O século XIV vivenciou, nas Ilhas Britânicas e em outras partes da Europa, um
grande período de fome, mas seu maior flagelo foi a Peste Bubônica. Enquanto
trabalhos recentes ainda discutem como sua ampla e rápida propagação teria ocorrido,
há consenso sobre seu terrível impacto para a população da Inglaterra, a qual diminuiu
significativamente em meados do século XIV.
Não há consenso, porém, se a Peste teria afetado, de forma mais avassaladora, as
mulheres ou os homens nesse período.
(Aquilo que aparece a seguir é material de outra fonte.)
(** * QBWC bridge: session state machine and QBXML renderer

    A shallow embedding of the QuickBooks Web Connector bridge: the SOAP
    handlers of index.js with their in-memory session table, and the QBXML
    builder of qbxml.js, followed by the properties of the session
    protocol and of the rendered documents.

    Conventions of the embedding.
    - A JavaScript [Number] is an IEEE-754 binary64 value ([spec_float]
      with precision 53 and maximal exponent 1024); [*] and [/] are the
      correctly rounded operations of [SpecFloat]. The integral Numbers
      that [Math.round] produces are carried as integers, which is exact
      below 2^53.
    - The session table [sessions] (a JS [Map] keyed by ticket) is a
      [gmap string Session]; a handler mutates the session object it looked
      up, which is written back under the same ticket.
    - The record store (Google Sheets or the Apps Script endpoint), the XML
      parser (xml2js) and the platform built-ins [parseFloat] and [Date]
      are interfaces: the handlers are written against them. The world
      keeps a record of the calls made to the store.
    - A [Request] is a decoded SOAP call and a [Response] is what the
      handler passes to [buildResponse]; the envelopes are not modelled.
    - Spreadsheet cells and SOAP parameters are strings or [undefined].
    - Every handler runs to completion before the next one starts.
    - Logging is left out, except where evaluating the logged expression
      can throw.

    The development goes on to the code around the handlers: the Google
    Sheets adapter of sheets.js, written against the three operations of
    [spreadsheets.values] with a record of the requests made; the request
    listener of server.js with its query parser, and the HTTP entry point
    of index.js, with the SOAP layer and the WSDL text as parameters; and
    the way handleSOAPRequest finds the method in the parsed envelope.
    There a cell is text, a Number or a boolean, and text is held as
    UTF-8 bytes. *)

From Stdlib Require Import ZArith Lia Bool Ascii String List.
From Stdlib Require Import Numbers.DecimalString.
From Stdlib Require Import Floats.SpecFloat.
From stdpp Require Import base option list gmap strings.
Sandy Bardsley, estudiosa na questão de gênero
aplicada à Inglaterra medieval, defende que o número de mulheres nesse período era
bem inferior ao dos homens. Os motivos para isso seriam vários, como a alimentação
9 A Barbaria é a região dos Berberes, povos do Norte da África que falam a língua berbere.
mais precária, a propensão a doenças e o risco da gravidez (BARDSLEY, 2014: 301 a
305).
Tanto a queda populacional quanto a maior mortalidade feminina podem ter
incentivado a preocupação em se buscar proteção e profilaxia para as mulheres grávidas
e lactantes, o que explicaria, por sua vez, a reprodução de um lapidário com a pedra
Galactica no século XIV inglês. A própria virtude da Galactica de afastar pestes pode
ajudar a sustentar esse argumento.
O uso de amuletos para se proteger da Peste Bubônica não foi estranho aos
medievais. Don C. Skemer nos relata a procura de amuletos textuais de proteção nesse
período, alguns especificamente contra esse mal (SKEMER, 2006: 2 e 155). Por isso,
também podemos imaginar que o uso de pedras com virtudes celestes para proteger as
mulheres, a fim de aumentar a população, possa ter ocorrido.
Essas relações citadas até aqui ainda estão em investigação. Apesar de haver
trabalhos sobre os amuletos textuais medievais e seus usos, como a grande obra de Don
C. Skemer, os trabalhos sobre as pedras sendo utilizadas como amuletos nesse período
de calamidade ainda são poucos. Por isso, nosso foco está centrado nas possíveis redes
de saberes sobre as pedras e suas virtudes, além de como esses conhecimentos se
ligavam ao período em que eram difundidos.